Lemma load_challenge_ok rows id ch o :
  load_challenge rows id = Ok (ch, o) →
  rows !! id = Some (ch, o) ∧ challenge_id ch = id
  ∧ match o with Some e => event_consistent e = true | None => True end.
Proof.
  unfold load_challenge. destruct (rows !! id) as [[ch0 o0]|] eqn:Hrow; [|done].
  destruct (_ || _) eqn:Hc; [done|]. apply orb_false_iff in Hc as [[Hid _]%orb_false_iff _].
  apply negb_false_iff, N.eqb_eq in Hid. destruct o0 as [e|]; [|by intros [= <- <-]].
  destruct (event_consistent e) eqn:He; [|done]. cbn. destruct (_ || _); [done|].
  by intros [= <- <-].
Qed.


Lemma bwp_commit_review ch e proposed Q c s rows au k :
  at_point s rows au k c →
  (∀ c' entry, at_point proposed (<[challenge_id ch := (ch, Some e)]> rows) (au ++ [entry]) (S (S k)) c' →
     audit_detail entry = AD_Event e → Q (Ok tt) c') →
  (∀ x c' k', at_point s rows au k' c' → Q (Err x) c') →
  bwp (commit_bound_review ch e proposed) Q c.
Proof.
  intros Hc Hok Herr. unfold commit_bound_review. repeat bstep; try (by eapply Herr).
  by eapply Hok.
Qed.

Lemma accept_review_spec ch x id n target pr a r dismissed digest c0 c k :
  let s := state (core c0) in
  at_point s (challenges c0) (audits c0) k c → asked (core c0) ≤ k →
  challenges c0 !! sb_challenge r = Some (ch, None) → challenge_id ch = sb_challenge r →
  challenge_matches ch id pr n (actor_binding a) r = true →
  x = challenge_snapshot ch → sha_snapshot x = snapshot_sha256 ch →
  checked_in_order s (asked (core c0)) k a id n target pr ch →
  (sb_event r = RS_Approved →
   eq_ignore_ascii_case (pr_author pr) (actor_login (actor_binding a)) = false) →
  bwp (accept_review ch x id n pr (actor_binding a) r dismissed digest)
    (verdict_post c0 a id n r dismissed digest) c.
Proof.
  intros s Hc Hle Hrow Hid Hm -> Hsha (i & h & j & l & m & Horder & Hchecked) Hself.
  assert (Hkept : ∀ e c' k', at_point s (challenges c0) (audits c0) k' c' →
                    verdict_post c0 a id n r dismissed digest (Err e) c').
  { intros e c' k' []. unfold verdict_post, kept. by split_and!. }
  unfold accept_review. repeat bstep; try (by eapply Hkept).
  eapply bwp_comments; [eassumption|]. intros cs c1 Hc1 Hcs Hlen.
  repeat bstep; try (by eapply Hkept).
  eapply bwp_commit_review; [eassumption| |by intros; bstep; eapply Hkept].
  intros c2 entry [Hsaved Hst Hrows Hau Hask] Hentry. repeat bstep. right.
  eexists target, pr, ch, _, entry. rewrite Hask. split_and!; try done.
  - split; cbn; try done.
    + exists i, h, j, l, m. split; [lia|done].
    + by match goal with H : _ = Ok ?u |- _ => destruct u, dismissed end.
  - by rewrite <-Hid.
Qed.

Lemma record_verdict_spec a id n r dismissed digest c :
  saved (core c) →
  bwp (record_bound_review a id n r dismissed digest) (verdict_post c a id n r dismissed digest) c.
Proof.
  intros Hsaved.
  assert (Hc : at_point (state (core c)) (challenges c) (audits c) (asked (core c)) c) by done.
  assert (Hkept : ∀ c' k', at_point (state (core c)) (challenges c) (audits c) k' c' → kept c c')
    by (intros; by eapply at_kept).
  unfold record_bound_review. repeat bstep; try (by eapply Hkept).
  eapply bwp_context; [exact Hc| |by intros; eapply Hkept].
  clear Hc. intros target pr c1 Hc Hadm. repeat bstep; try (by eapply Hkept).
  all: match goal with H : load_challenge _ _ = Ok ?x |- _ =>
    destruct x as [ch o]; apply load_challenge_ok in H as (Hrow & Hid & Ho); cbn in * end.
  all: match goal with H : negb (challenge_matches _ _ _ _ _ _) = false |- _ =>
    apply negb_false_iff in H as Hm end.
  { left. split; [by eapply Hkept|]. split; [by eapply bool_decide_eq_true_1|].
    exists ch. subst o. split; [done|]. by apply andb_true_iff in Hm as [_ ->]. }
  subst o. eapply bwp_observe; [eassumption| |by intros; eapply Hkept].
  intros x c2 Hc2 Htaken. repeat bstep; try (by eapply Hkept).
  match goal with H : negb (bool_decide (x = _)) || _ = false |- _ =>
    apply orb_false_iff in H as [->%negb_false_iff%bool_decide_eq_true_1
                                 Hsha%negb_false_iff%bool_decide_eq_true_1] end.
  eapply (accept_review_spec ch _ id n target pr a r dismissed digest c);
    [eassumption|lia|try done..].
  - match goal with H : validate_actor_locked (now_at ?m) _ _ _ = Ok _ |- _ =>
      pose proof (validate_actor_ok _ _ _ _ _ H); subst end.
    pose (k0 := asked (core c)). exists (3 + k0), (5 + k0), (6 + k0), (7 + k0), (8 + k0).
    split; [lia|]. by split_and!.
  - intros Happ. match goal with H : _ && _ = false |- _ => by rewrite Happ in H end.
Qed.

☆ ☆ ☆ ☆

■ WHAT IS REQUIRED ■
Begin at the line above that has "all: match goal with H : load_challenge" and stop after the line that has "exists ch. subst", copying each line exactly and adding nothing else.

■ TASK OUTPUT ■
  all: match goal with H : load_challenge _ _ = Ok ?x |- _ =>
    destruct x as [ch o]; apply load_challenge_ok in H as (Hrow & Hid & Ho); cbn in * end.
  all: match goal with H : negb (challenge_matches _ _ _ _ _ _) = false |- _ =>
    apply negb_false_iff in H as Hm end.
  { left. split; [by eapply Hkept|]. split; [by eapply bool_decide_eq_true_1|].
    exists ch. subst o. split; [done|]. by apply andb_true_iff in Hm as [_ ->]. }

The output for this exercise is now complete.